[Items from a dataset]

..........

(** * POI Oracle: the classifier, the gazetteer, the query interpreter,
      the analysis orchestrator and the analyze endpoint

    A shallow embedding of [utils/poiClassifier.ts], [utils/llmIntegration.ts],
    [utils/aiReasoning.ts] and [pages/api/analyze.ts], of the status and
    probe endpoints ([pages/api/status.ts], [pages/api/test-llm.ts]) and of
    what the page, the map and the settings dialog do with their answers,
    followed by the properties proved about them.

    Conventions of the embedding.
    - A JavaScript string is a [string] of ASCII characters: the case
      mappings and the white-space class are the ASCII ones, and a character
      above 127 is left as it is.
    - The classifier only adds and compares literal constants, so it runs on
      binary64 floats ([PrimFloat]), as the code does.
    - The numbers of the orchestrator and of [generateSamplePOIs] depend on
      [Math.random()]; a draw is an exact rational and the arithmetic on it
      is exact ([Q]), where the code rounds each operation to binary64. A
      property of these numbers is therefore stated only in a form the
      rounding leaves true (a bound the binary64 result can reach is not
      strict, a radius leaves room for the rounding, a rounded percentage is
      given by its range), and the binary64 expressions are evaluated at the
      two extreme draws.
    - An object literal used as a table is a [gmap] together with the
      properties every object inherits from [Object.prototype].
    - [Math.random()], [Date.now()], the OpenAI client and [JSON.parse] belong
      to the runtime: they are the fields of a [World]. What [JSON.parse]
      returns is read at the type the interpreter declares for it.
    - An async function is the function of its result: it returns a value or
      throws. *)

From Stdlib Require Import ZArith QArith Qround Qminmax Lqa Floats.PrimFloat.
From Stdlib Require Uint63.
From Stdlib Require Import Ascii String List Bool Lia.
From stdpp Require Import base strings gmap list pretty.
Import ListNotations.

Set Warnings "-inexact-float,-register-all".
Local Open Scope string_scope.
Local Open Scope list_scope.

(** ** JavaScript strings *)

Module JS.

Definition is_upper (c : ascii) : bool :=
  let n := nat_of_ascii c in Nat.leb 65 n && Nat.leb n 90.

Definition is_lower (c : ascii) : bool :=
  let n := nat_of_ascii c in Nat.leb 97 n && Nat.leb n 122.

Definition lower_char (c : ascii) : ascii :=
  if is_upper c then ascii_of_nat (nat_of_ascii c + 32) else c.

Definition upper_char (c : ascii) : ascii :=
  if is_lower c then ascii_of_nat (nat_of_ascii c - 32) else c.

(** [s.toLowerCase()] *)
Fixpoint toLowerCase (s : string) : string :=
  match s with
  | EmptyString => EmptyString
  | String c r => String (lower_char c) (toLowerCase r)
  end.

(** [s.toUpperCase()] *)
Fixpoint toUpperCase (s : string) : string :=
  match s with
  | EmptyString => EmptyString
  | String c r => String (upper_char c) (toUpperCase r)
  end.

(** [s.startsWith(p)] *)
Fixpoint startsWith (s p : string) : bool :=
  match p, s with
  | EmptyString, _ => true
  | String _ _, EmptyString => false
  | String a p', String b s' => Ascii.eqb a b && startsWith s' p'
  end.

(** [s.includes(sub)] *)
Fixpoint includes (s sub : string) : bool :=
  startsWith s sub ||
  match s with
  | EmptyString => false
  | String _ r => includes r sub
  end.

(** [s.slice(n)], [n] not negative *)
Fixpoint slice_from (n : nat) (s : string) : string :=
  match n, s with
  | O, _ => s
  | S _, EmptyString => EmptyString
  | S m, String _ r => slice_from m r
  end.

Fixpoint take (n : nat) (s : string) : string :=
  match n, s with
  | O, _ => EmptyString
  | S _, EmptyString => EmptyString
  | S m, String c r => String c (take m r)
  end.

(** [s.slice(0, -n)] *)
Definition slice_to_minus (n : nat) (s : string) : string :=
  take (String.length s - n) s.

Fixpoint rev_onto (s acc : string) : string :=
  match s with
  | EmptyString => acc
  | String c r => rev_onto r (String c acc)
  end.

Definition reverse (s : string) : string := rev_onto s EmptyString.

(** [s.endsWith(p)] *)
Definition endsWith (s p : string) : bool := startsWith (reverse s) (reverse p).

(** [s.charAt(i)]: the empty string out of range *)
Definition charAt (i : nat) (s : string) : string :=
  match String.get i s with
  | Some c => String c EmptyString
  | None => EmptyString
  end.

(** The class [\s] and the characters [trim] strips, within ASCII:
    tab, line feed, vertical tab, form feed, carriage return, space. *)
Definition is_space (c : ascii) : bool :=
  let n := nat_of_ascii c in (Nat.leb 9 n && Nat.leb n 13) || Nat.eqb n 32.

(** [s.replace(/\s+/g, '')] *)
Fixpoint strip_spaces (s : string) : string :=
  match s with
  | EmptyString => EmptyString
  | String c r => if is_space c then strip_spaces r else String c (strip_spaces r)
  end.

Fixpoint trimStart (s : string) : string :=
  match s with
  | EmptyString => EmptyString
  | String c r => if is_space c then trimStart r else s
  end.

(** [s.trim()] *)
Definition trim (s : string) : string := reverse (trimStart (reverse (trimStart s))).

(** [l.join(sep)] on an array of strings *)
Fixpoint join (sep : string) (l : list string) : string :=
  match l with
  | [] => EmptyString
  | [x] => x
  | x :: r => x +:+ sep +:+ join sep r
  end.

(** [!s] is false, that is [s] is truthy, for a string that is not empty. *)
Definition truthy (s : string) : bool := negb (String.eqb s EmptyString).

(** The names every object inherits from [Object.prototype]; each holds a
    function or, for [__proto__], the prototype object: a truthy value. *)
Definition Object_prototype : list string :=
  [ "constructor"; "__defineGetter__"; "__defineSetter__"; "hasOwnProperty";
    "__lookupGetter__"; "__lookupSetter__"; "isPrototypeOf";
    "propertyIsEnumerable"; "toString"; "valueOf"; "__proto__";
    "toLocaleString" ].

..........

[WHAT YOU WILL DO]:
Every line above is to be duplicated exactly as shown.

[WORKED SOLUTION]:
(** * POI Oracle: the classifier, the gazetteer, the query interpreter,
      the analysis orchestrator and the analyze endpoint

    A shallow embedding of [utils/poiClassifier.ts], [utils/llmIntegration.ts],
    [utils/aiReasoning.ts] and [pages/api/analyze.ts], of the status and
    probe endpoints ([pages/api/status.ts], [pages/api/test-llm.ts]) and of
    what the page, the map and the settings dialog do with their answers,
    followed by the properties proved about them.

    Conventions of the embedding.
    - A JavaScript string is a [string] of ASCII characters: the case
      mappings and the white-space class are the ASCII ones, and a character
      above 127 is left as it is.
    - The classifier only adds and compares literal constants, so it runs on
      binary64 floats ([PrimFloat]), as the code does.
    - The numbers of the orchestrator and of [generateSamplePOIs] depend on
      [Math.random()]; a draw is an exact rational and the arithmetic on it
      is exact ([Q]), where the code rounds each operation to binary64. A
      property of these numbers is therefore stated only in a form the
      rounding leaves true (a bound the binary64 result can reach is not
      strict, a radius leaves room for the rounding, a rounded percentage is
      given by its range), and the binary64 expressions are evaluated at the
      two extreme draws.
    - An object literal used as a table is a [gmap] together with the
      properties every object inherits from [Object.prototype].
    - [Math.random()], [Date.now()], the OpenAI client and [JSON.parse] belong
      to the runtime: they are the fields of a [World]. What [JSON.parse]
      returns is read at the type the interpreter declares for it.
    - An async function is the function of its result: it returns a value or
      throws. *)

From Stdlib Require Import ZArith QArith Qround Qminmax Lqa Floats.PrimFloat.
From Stdlib Require Uint63.
From Stdlib Require Import Ascii String List Bool Lia.
From stdpp Require Import base strings gmap list pretty.
Import ListNotations.

Set Warnings "-inexact-float,-register-all".
Local Open Scope string_scope.
Local Open Scope list_scope.

(** ** JavaScript strings *)

Module JS.

Definition is_upper (c : ascii) : bool :=
  let n := nat_of_ascii c in Nat.leb 65 n && Nat.leb n 90.

Definition is_lower (c : ascii) : bool :=
  let n := nat_of_ascii c in Nat.leb 97 n && Nat.leb n 122.

Definition lower_char (c : ascii) : ascii :=
  if is_upper c then ascii_of_nat (nat_of_ascii c + 32) else c.

Definition upper_char (c : ascii) : ascii :=
  if is_lower c then ascii_of_nat (nat_of_ascii c - 32) else c.

(** [s.toLowerCase()] *)
Fixpoint toLowerCase (s : string) : string :=
  match s with
  | EmptyString => EmptyString
  | String c r => String (lower_char c) (toLowerCase r)
  end.

(** [s.toUpperCase()] *)
Fixpoint toUpperCase (s : string) : string :=
  match s with
  | EmptyString => EmptyString
  | String c r => String (upper_char c) (toUpperCase r)
  end.

(** [s.startsWith(p)] *)
Fixpoint startsWith (s p : string) : bool :=
  match p, s with
  | EmptyString, _ => true
  | String _ _, EmptyString => false
  | String a p', String b s' => Ascii.eqb a b && startsWith s' p'
  end.

(** [s.includes(sub)] *)
Fixpoint includes (s sub : string) : bool :=
  startsWith s sub ||
  match s with
  | EmptyString => false
  | String _ r => includes r sub
  end.

(** [s.slice(n)], [n] not negative *)
Fixpoint slice_from (n : nat) (s : string) : string :=
  match n, s with
  | O, _ => s
  | S _, EmptyString => EmptyString
  | S m, String _ r => slice_from m r
  end.

Fixpoint take (n : nat) (s : string) : string :=
  match n, s with
  | O, _ => EmptyString
  | S _, EmptyString => EmptyString
  | S m, String c r => String c (take m r)
  end.

(** [s.slice(0, -n)] *)
Definition slice_to_minus (n : nat) (s : string) : string :=
  take (String.length s - n) s.

Fixpoint rev_onto (s acc : string) : string :=
  match s with
  | EmptyString => acc
  | String c r => rev_onto r (String c acc)
  end.

Definition reverse (s : string) : string := rev_onto s EmptyString.

(** [s.endsWith(p)] *)
Definition endsWith (s p : string) : bool := startsWith (reverse s) (reverse p).

(** [s.charAt(i)]: the empty string out of range *)
Definition charAt (i : nat) (s : string) : string :=
  match String.get i s with
  | Some c => String c EmptyString
  | None => EmptyString
  end.

(** The class [\s] and the characters [trim] strips, within ASCII:
    tab, line feed, vertical tab, form feed, carriage return, space. *)
Definition is_space (c : ascii) : bool :=
  let n := nat_of_ascii c in (Nat.leb 9 n && Nat.leb n 13) || Nat.eqb n 32.

(** [s.replace(/\s+/g, '')] *)
Fixpoint strip_spaces (s : string) : string :=
  match s with
  | EmptyString => EmptyString
  | String c r => if is_space c then strip_spaces r else String c (strip_spaces r)
  end.

Fixpoint trimStart (s : string) : string :=
  match s with
  | EmptyString => EmptyString
  | String c r => if is_space c then trimStart r else s
  end.

(** [s.trim()] *)
Definition trim (s : string) : string := reverse (trimStart (reverse (trimStart s))).

(** [l.join(sep)] on an array of strings *)
Fixpoint join (sep : string) (l : list string) : string :=
  match l with
  | [] => EmptyString
  | [x] => x
  | x :: r => x +:+ sep +:+ join sep r
  end.

(** [!s] is false, that is [s] is truthy, for a string that is not empty. *)
Definition truthy (s : string) : bool := negb (String.eqb s EmptyString).

(** The names every object inherits from [Object.prototype]; each holds a
    function or, for [__proto__], the prototype object: a truthy value. *)
Definition Object_prototype : list string :=
  [ "constructor"; "__defineGetter__"; "__defineSetter__"; "hasOwnProperty";
    "__lookupGetter__"; "__lookupSetter__"; "isPrototypeOf";
    "propertyIsEnumerable"; "toString"; "valueOf"; "__proto__";
    "toLocaleString" ].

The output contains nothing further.